Saved data entries:
Segment Open
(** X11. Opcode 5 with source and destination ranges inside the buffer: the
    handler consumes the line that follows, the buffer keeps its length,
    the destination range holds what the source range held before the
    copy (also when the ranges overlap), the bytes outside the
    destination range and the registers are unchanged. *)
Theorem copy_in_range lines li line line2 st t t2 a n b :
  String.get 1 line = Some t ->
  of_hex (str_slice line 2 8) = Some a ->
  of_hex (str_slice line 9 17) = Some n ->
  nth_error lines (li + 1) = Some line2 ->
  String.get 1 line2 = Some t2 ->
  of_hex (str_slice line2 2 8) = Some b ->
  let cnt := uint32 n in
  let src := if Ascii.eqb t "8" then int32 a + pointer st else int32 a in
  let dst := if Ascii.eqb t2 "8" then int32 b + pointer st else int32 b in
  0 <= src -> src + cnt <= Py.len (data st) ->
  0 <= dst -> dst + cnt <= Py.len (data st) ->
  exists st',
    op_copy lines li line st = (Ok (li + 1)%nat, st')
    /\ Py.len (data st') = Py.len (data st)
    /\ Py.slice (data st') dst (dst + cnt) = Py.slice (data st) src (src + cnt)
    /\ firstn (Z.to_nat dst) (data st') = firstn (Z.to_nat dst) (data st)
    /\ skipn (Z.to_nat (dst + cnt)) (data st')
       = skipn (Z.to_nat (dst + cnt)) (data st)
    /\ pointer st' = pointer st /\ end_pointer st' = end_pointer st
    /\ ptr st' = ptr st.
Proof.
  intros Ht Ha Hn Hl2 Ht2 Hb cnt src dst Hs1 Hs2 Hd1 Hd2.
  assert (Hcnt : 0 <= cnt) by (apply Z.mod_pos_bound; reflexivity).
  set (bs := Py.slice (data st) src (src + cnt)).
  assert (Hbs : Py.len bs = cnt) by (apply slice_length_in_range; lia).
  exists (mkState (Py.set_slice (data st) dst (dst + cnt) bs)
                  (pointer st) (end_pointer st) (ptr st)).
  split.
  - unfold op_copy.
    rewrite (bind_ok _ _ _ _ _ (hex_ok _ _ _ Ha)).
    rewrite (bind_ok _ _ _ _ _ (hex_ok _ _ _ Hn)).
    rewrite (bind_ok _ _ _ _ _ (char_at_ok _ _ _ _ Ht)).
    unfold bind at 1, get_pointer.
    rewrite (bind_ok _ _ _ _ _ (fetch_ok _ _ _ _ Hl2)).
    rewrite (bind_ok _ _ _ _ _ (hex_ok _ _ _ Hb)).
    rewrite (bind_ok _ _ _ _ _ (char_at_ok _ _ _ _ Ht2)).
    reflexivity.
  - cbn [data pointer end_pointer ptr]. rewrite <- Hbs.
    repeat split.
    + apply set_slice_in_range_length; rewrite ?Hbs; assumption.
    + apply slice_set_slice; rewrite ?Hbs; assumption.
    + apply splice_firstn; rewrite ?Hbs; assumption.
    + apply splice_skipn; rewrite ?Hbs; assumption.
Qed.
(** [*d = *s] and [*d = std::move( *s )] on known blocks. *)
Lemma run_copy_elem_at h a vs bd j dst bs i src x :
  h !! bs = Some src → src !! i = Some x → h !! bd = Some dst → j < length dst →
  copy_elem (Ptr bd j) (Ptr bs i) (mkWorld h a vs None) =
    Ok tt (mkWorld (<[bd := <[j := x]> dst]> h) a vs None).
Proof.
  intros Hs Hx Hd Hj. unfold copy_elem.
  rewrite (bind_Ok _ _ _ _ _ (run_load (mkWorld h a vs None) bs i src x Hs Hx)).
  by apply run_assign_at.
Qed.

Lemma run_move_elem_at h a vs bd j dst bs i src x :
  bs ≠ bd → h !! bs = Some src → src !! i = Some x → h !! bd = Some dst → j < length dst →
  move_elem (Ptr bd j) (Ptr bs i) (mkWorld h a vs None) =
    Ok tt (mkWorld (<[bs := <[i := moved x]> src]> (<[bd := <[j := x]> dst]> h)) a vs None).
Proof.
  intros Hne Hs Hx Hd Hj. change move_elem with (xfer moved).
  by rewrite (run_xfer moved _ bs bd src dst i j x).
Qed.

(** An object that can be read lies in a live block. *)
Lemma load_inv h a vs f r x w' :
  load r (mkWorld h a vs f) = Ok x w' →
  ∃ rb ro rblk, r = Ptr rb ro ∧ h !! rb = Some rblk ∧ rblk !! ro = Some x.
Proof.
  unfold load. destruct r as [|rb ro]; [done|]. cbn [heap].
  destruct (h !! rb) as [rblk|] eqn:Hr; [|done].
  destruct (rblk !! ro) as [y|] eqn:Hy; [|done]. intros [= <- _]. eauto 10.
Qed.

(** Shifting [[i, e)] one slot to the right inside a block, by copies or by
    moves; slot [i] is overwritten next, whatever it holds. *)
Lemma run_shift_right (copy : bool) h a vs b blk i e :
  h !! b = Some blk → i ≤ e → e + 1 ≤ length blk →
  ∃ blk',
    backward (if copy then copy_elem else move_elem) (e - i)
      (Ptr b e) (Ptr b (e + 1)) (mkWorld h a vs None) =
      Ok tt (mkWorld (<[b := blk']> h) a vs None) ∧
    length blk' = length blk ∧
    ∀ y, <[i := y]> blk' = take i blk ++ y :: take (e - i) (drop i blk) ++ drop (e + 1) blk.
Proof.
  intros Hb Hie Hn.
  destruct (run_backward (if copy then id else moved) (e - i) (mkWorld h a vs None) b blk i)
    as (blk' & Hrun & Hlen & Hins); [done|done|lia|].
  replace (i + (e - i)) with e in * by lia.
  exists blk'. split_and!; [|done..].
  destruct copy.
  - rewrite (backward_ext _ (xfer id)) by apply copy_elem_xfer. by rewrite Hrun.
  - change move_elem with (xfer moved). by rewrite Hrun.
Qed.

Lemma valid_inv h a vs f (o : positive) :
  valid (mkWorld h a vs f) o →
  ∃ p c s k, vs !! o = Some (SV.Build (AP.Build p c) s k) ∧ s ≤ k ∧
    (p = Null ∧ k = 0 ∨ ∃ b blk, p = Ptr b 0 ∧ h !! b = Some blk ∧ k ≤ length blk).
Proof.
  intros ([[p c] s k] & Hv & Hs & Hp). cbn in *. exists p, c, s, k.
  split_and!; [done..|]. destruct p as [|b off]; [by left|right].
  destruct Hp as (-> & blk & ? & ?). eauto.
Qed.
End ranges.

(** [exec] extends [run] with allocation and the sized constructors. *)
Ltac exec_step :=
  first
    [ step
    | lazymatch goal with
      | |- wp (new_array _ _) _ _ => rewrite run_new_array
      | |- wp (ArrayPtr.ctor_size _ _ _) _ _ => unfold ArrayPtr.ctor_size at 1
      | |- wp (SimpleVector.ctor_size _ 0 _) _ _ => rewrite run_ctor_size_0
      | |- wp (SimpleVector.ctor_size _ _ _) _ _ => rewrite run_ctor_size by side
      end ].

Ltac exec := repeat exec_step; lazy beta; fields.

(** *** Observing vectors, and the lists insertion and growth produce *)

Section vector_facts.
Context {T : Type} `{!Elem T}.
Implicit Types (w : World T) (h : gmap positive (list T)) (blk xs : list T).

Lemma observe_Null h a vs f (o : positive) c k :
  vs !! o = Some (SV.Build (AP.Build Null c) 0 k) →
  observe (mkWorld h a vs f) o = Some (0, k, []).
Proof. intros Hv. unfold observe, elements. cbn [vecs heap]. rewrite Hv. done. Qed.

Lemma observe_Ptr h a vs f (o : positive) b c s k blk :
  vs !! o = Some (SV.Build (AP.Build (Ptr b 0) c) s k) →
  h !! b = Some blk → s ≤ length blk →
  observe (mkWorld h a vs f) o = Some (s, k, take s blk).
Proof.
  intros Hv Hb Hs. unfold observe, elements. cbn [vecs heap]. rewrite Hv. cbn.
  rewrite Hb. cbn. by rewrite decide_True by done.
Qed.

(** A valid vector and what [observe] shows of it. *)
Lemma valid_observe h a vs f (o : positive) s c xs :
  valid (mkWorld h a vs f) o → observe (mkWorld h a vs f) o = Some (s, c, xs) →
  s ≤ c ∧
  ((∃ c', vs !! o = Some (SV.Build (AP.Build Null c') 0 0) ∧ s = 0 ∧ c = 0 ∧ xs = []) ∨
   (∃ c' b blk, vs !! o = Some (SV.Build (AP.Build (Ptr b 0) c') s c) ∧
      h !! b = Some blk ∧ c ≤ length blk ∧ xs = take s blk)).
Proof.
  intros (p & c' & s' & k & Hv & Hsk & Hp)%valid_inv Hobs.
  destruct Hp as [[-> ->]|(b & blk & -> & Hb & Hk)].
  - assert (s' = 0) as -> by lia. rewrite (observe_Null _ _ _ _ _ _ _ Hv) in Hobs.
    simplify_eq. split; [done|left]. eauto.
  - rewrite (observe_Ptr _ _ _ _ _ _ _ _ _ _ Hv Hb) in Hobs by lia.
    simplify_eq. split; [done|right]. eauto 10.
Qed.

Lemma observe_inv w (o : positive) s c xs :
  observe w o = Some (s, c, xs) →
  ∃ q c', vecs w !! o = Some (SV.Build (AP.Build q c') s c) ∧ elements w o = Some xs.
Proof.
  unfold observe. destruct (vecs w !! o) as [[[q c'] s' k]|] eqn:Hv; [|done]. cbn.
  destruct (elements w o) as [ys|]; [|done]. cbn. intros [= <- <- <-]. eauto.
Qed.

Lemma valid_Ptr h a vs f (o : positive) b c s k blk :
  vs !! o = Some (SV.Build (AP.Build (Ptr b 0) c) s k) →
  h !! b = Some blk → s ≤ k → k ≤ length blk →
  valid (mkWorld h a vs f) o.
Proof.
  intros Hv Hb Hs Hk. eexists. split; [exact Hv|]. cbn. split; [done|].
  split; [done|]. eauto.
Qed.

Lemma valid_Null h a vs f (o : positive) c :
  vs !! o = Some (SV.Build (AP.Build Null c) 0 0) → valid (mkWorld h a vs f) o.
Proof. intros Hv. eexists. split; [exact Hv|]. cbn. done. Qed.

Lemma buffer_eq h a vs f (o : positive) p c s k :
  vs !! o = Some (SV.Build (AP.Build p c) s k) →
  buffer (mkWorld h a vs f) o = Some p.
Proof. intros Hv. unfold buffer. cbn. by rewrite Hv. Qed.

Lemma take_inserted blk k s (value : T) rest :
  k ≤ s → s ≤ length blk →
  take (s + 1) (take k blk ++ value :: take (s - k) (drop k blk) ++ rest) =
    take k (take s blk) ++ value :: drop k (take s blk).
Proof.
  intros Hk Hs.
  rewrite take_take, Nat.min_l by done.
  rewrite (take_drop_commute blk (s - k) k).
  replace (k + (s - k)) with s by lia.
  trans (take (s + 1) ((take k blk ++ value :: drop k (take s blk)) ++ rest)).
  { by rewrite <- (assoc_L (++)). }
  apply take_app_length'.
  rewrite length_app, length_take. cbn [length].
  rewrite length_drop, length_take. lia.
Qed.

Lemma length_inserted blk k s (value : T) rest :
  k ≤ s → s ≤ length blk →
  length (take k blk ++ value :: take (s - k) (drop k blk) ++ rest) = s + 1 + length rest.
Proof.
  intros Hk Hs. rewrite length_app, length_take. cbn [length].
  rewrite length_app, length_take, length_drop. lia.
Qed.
Segment Closed
Segment Open
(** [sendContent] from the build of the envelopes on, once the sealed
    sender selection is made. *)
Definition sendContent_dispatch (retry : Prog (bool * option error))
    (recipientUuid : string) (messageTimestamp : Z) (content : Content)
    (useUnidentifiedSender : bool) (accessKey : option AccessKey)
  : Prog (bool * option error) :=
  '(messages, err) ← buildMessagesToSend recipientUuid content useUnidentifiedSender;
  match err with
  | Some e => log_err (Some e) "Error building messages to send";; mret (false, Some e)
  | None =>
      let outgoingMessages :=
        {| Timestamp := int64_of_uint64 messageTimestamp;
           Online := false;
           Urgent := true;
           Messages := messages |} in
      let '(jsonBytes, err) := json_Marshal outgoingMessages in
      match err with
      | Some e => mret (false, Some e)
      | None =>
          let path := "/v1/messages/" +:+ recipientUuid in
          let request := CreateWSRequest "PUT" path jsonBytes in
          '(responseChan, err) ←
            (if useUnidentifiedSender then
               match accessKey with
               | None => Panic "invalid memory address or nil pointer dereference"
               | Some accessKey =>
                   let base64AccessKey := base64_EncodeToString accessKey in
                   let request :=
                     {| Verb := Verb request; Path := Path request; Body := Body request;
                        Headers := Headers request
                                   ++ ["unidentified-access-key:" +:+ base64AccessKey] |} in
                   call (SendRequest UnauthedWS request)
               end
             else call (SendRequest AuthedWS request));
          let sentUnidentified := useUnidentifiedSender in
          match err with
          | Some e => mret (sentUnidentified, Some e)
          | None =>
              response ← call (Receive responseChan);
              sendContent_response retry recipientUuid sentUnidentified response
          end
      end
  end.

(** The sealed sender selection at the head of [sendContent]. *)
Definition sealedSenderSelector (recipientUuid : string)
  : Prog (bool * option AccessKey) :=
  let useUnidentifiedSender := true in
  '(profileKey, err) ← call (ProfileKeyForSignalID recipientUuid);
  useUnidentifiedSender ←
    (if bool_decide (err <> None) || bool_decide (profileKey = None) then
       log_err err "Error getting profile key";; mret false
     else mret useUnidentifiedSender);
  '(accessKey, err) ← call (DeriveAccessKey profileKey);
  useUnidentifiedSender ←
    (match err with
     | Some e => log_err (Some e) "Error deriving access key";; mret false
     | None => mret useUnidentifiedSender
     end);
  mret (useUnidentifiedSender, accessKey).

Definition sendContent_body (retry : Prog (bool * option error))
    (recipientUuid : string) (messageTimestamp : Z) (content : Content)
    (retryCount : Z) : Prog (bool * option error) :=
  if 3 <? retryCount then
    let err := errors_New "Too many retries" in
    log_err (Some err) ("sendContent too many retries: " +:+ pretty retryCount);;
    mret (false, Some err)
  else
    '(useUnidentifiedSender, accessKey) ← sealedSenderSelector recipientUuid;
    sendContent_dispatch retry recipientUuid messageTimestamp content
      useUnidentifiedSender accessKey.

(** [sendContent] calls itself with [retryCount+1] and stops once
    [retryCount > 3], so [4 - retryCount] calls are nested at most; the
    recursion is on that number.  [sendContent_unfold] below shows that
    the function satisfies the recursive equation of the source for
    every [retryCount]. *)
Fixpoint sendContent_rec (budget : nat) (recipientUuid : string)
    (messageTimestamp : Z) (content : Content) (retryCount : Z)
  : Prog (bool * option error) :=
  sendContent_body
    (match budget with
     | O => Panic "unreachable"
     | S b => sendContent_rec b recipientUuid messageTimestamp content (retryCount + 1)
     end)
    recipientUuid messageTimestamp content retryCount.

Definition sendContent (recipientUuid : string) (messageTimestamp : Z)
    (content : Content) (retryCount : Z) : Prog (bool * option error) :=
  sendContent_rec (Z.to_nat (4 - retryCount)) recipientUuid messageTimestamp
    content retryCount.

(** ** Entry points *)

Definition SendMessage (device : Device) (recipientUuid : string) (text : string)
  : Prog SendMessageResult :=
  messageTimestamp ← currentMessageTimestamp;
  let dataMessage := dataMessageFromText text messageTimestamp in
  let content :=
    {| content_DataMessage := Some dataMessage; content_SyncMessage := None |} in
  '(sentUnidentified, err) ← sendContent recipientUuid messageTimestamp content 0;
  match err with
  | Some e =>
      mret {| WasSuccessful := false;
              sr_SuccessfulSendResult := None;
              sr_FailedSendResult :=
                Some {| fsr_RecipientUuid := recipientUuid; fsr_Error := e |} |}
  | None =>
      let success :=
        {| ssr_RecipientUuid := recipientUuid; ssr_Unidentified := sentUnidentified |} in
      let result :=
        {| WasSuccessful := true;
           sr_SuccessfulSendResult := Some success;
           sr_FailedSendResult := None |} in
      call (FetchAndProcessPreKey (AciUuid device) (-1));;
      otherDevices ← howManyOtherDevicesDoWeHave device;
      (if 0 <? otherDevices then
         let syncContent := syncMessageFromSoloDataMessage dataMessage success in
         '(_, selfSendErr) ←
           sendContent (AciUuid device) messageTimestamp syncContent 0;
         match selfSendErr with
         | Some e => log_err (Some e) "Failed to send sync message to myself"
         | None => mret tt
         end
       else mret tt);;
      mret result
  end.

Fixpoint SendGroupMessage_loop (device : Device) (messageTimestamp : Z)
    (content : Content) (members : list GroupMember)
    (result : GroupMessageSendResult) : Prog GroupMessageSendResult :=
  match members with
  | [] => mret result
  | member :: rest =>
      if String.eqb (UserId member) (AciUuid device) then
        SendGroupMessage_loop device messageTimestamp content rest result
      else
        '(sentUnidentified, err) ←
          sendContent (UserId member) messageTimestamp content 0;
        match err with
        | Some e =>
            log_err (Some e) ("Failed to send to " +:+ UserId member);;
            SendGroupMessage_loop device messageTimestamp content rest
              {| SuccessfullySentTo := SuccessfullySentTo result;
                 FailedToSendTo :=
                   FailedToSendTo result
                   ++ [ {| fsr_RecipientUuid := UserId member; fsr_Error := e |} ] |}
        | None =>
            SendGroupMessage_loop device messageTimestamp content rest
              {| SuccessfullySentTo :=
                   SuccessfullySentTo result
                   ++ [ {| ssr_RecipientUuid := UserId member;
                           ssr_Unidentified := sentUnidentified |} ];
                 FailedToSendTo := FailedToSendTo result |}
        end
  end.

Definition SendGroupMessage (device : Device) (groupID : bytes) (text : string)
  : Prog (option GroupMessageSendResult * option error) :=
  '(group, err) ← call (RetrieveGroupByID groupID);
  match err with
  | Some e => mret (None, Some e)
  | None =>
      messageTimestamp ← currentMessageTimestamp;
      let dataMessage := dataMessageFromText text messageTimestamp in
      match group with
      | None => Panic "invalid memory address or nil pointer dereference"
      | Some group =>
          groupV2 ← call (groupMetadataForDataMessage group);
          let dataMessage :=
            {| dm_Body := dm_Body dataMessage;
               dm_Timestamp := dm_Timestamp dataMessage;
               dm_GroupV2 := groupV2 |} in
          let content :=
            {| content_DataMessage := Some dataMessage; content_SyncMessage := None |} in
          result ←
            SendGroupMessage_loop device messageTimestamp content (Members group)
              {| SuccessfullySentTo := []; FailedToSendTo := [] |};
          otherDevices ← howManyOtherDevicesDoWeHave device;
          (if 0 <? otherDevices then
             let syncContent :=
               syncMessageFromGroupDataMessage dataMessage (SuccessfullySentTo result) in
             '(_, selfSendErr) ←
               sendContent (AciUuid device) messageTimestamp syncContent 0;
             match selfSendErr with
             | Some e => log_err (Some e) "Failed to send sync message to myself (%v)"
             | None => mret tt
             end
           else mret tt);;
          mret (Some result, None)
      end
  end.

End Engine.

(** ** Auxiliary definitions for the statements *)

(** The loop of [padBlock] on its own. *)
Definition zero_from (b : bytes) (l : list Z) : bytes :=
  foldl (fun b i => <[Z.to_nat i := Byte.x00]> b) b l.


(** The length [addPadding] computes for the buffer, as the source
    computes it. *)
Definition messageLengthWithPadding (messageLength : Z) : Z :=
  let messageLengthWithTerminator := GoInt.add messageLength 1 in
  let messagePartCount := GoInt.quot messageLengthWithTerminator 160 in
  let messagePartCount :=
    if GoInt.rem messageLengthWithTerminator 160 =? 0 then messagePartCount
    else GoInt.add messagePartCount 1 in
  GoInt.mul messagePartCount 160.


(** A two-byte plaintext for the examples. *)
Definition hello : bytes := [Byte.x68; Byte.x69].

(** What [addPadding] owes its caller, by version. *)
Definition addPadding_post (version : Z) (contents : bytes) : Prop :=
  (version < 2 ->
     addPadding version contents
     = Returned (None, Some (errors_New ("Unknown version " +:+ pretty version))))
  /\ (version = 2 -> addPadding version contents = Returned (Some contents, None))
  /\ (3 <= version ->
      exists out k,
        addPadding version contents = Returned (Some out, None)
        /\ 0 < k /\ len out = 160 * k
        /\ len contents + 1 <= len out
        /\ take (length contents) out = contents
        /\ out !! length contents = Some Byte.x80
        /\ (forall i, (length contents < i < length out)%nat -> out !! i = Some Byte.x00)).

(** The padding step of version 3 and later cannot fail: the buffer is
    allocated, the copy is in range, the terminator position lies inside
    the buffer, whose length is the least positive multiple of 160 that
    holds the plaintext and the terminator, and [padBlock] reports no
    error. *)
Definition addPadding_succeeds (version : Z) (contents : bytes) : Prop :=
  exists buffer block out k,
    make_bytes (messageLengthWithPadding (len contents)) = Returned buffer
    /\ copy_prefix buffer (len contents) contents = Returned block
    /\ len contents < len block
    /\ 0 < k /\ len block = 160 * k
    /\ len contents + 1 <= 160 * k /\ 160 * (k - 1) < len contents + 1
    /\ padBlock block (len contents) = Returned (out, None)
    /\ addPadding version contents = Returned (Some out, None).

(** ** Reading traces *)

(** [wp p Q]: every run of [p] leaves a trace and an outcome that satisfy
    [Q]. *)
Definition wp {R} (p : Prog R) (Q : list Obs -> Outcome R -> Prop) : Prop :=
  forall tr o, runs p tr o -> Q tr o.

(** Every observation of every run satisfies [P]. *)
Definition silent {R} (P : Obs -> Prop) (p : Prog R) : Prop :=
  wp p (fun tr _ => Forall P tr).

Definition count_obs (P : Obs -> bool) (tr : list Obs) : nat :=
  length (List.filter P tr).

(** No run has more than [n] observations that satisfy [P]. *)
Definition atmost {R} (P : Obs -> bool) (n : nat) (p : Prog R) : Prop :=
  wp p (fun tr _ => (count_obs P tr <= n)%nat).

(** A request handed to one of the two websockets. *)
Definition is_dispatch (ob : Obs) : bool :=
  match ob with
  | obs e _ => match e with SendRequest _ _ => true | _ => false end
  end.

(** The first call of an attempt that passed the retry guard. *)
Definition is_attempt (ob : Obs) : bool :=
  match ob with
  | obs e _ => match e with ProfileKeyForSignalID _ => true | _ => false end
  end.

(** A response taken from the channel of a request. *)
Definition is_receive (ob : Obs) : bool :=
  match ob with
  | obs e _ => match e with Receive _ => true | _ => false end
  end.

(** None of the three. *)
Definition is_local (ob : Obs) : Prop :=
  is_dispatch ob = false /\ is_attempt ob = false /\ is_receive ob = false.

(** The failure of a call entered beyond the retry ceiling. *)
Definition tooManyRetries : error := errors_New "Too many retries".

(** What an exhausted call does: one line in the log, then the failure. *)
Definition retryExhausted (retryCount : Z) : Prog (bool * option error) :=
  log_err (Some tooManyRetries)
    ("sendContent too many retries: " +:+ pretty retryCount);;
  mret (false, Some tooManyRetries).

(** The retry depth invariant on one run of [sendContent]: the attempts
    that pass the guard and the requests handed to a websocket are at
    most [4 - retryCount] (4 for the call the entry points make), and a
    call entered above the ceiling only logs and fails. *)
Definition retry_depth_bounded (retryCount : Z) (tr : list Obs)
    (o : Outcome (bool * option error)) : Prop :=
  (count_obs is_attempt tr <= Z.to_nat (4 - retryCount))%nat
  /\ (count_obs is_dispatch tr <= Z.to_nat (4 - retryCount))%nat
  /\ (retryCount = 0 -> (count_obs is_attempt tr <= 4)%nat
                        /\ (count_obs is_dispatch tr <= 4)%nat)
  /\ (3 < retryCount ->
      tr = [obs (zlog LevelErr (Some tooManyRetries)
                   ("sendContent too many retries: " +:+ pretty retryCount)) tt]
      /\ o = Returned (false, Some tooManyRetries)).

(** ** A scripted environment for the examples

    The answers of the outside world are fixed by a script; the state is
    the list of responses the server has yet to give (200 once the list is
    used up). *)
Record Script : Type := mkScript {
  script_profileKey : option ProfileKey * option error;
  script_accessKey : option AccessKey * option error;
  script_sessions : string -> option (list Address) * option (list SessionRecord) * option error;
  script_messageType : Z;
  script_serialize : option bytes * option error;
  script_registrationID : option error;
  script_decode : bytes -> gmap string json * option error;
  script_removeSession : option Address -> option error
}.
Segment Closed
WHAT YOU NEED TO DO: If a line of the entries above holds "currentMessageTimestamp", count it, then report the total alone.

TASK ANSWER: 2